A pine beetle came through the black hills in south dakota and decimated the pine trees there- which weren't planted by humans but basically a natural monoculture. It was extremely sad to see as I was growing up. But now the dead trees are falling down and being overtaken by new trees. Even though it looked like an apocalypse, it wasn't the end. Nature is able to regenerate itself very well, sometimes better if we lend a hand.
A different issue is happening in Aus. A lot of native species all up and down the ecological chain are being killed by phytopthera since they never coexisted before. It could take geologic time for the strongest to be selected for but by then time the genetic bottleneck could be extreme.
For those unfamiliar, the “Black Hills” got their name from the ponderosa pines growing so dense that they look black from a distance. It’s a beautiful forest, and one of the best-looking mountain ranges I’ve ever seen. I spent a week backpacking there last year, and the old-growth ponderosas were perfect for hammock camping!
Monocultures can be considered forests in a broad sense if they cover a large area with trees, but they differ significantly from natural or mixed-species forests in terms of biodiversity and ecological function.
Where I live in Eastern Canada, the forests are 100% natural and in many areas, all trees are dying because of increasing temperatures. Some types of trees need to freeze in winter for a certain period of time, but now that winters are getting warmer, some trees die because temperatures now are above the freezing point during long periods of time in winter. Also, some insects coming from the south move here because of the warmer temperatures and start attacking trees which have no defense mechanisms against those insects. So no, it's not just because of man-made monocultures
My grandma was from Germany. She always spoke so highly of the German forests. There was nothing like it. But she meant the forests before WW2 i.e. not the evergreen forests.
@@AlJay0032 ok thanks for clarifying. also about the fairytales. Makes sense! Ok but if you cut down native forest and do nothing then 40-300y later you would have native forest again. I think she must have meant the remaining native forest. She grew up in the countryside.
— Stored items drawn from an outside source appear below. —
(** * openquake.baselib.workerpool: a shallow embedding

    The module [workerpool.py] distributes function calls over pools of
    worker processes.  Its four parts are embedded here as they are
    written: the submission generator [_starmap], the control-plane client
    [WorkerMaster], the per-host supervisor [WorkerPool] and the loop run
    by each worker process.

    Python code that only talks to the operating system (sockets,
    processes, signals, printing) is modelled by the trace of the calls it
    makes; what the operating system answers is read from an environment
    [Env].  A blocking receive that is never answered is the outcome
    [Block]; a Python exception is the outcome [Raise]. *)

From stdpp Require Import base numbers list strings pretty functions.

Local Open Scope string_scope.
Local Open Scope Z_scope.

(** ** Values that travel between the processes *)

Definition url := string.

(** A memory address of a Python object (the identity of a Monitor). *)
Definition loc := nat.

(** The collaborator [Monitor]: a mutable record of which this module
    only touches the attribute [backurl]. *)
Record Monitor := mkMonitor { operation : string; backurl : url }.

Definition set_backurl (u : url) (m : Monitor) : Monitor :=
  {| operation := operation m; backurl := u |}.

(** Payload values of a task. The payload is opaque to this module. *)
Inductive value :=
| VNone
| VInt (n : Z)
| VStr (s : string).

(** What a call of a task's callable does: it returns or it raises. *)
Inductive call_outcome :=
| Returned (v : value)
| Raised (etype emsg : string).

(** A callable: its [__name__] and its behaviour on the unpacked
    arguments (the positional values and the Monitor that ends them). *)
Record callable := mkCallable {
  func_name : string;
  func_call : list value → Monitor → call_outcome
}.

(** The argument tuple [args] in the submitting process: [args[-1]] is a
    Monitor instance, held by reference. *)
Record task_args := mkArgs { positional : list value; monitor : loc }.

(** Modelled from the spec: the [TaskResult] that [parallel.safely_call]
    builds (module [parallel] is not part of the sources at hand): either
    a success payload or a captured-failure record with the error kind,
    the message and the originating task identity. *)
Inductive TaskResult :=
| Success (payload : value)
| Failure (kind message : string) (task : string).

(** Objects sent through a zmq socket. Sending pickles the object: a task
    carries a copy of its Monitor as it is at the time of the send. *)
Inductive message :=
| MStr (s : string)
| MInt (n : Z)
| MTask (func : callable) (args : list value) (mon : Monitor)
| MResult (r : TaskResult).

(** ** Calls to the operating system *)

Inductive pattern := PUSH | PULL | REQ | REP.
Inductive mode := bind_mode | connect_mode.
Inductive signal := SIGINT | SIGTERM.

Inductive event :=
| EvOpen (u : url) (p : pattern) (m : mode)
| EvClose (u : url) (p : pattern)
| EvSend (u : url) (m : message)
| EvRecv (m : message)
| EvTcpSocket
| EvConnectEx (host : string) (port : Z) (err : Z)
| EvTcpClose
| EvPrint (s : string)
| EvPopen (argv : list string)
| EvSpawn (pid : Z)
| EvKill (pid : Z) (s : signal)
| EvProcTitle (s : string).

(** What the surroundings answer. The answers that may change while the
    program runs are indexed by the number of answers given before. *)
Class Env := {
  cpu_count : Z;
  getpid : Z;
  sys_executable : string;
  (** [int(s)]; [None] when Python raises [ValueError] *)
  py_int : string → option Z;
  (** error indicator of [connect_ex((host, port))] *)
  connect_ex : nat → string → Z → Z;
  (** process id of a started [multiprocessing.Process] *)
  proc_pid : nat → Z;
  (** the address a bound socket discovers for itself *)
  true_end_point : url → url;
  (** the reply that a REQ socket gets for a request *)
  req_reply : nat → url → string → string
}.

(** ** The state of one process and the monad of its code *)

Inductive exn :=
| UnboundLocalError (var : string)
| IndexError
| ValueError
| TypeError
| AttributeError (attr : string).

Inductive res (A : Type) :=
| Ok (a : A)
| Raise (e : exn)
| Block.
Arguments Ok {A} a.
Arguments Raise {A} e.
Arguments Block {A}.

(** [objs] is the part of the Python heap that the code mutates, [trace]
    the calls made so far, [ticks] the number of answers taken from the
    environment, [inbox] the messages that will arrive, in this order, on
    the socket the process receives from. *)
Record world (O : Type) := mkWorld {
  objs : O;
  trace : list event;
  ticks : nat;
  inbox : list message
}.
Arguments mkWorld {O} objs trace ticks inbox.
Arguments objs {O} w.
Arguments trace {O} w.
Arguments ticks {O} w.
Arguments inbox {O} w.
@@mradventurer8104 Folk memory, similar tales were told of England's great oak forests, Sherwood etc but England lost most of its remaining forests during the 19th century and then many smaller woods were cut down for war use during WW1 and 2. The great Black Forest of Bavaria was mostly gone in the 19th century and already replanted in conifers by the time of WW2. People naturally think the name refers to the dark colour of pine forests but it actually referred to the ancient woodland that went back to the Hercynian Forest mentioned by the Romans and was the original forest cover for thousands of years. The Białowieża Forest on the Poland-Belarus border is also supposed to be a survivor of this ancient forest but it's still heavily impacted by humans. An English poet called William Wordsworth railed against confiers back in 1835. His book 'A Guide to the Lakes' about the Lake District in Cumbria included a criticism of the conifers, specifically larches, planted there instead of the native broadleaf species like oak and ash. As for your grandmother, like you say, there probably was a local broadleaf forest but sometimes people are simply biased for things they knew growing up so the forests she spoke of could have been anything including coniferous.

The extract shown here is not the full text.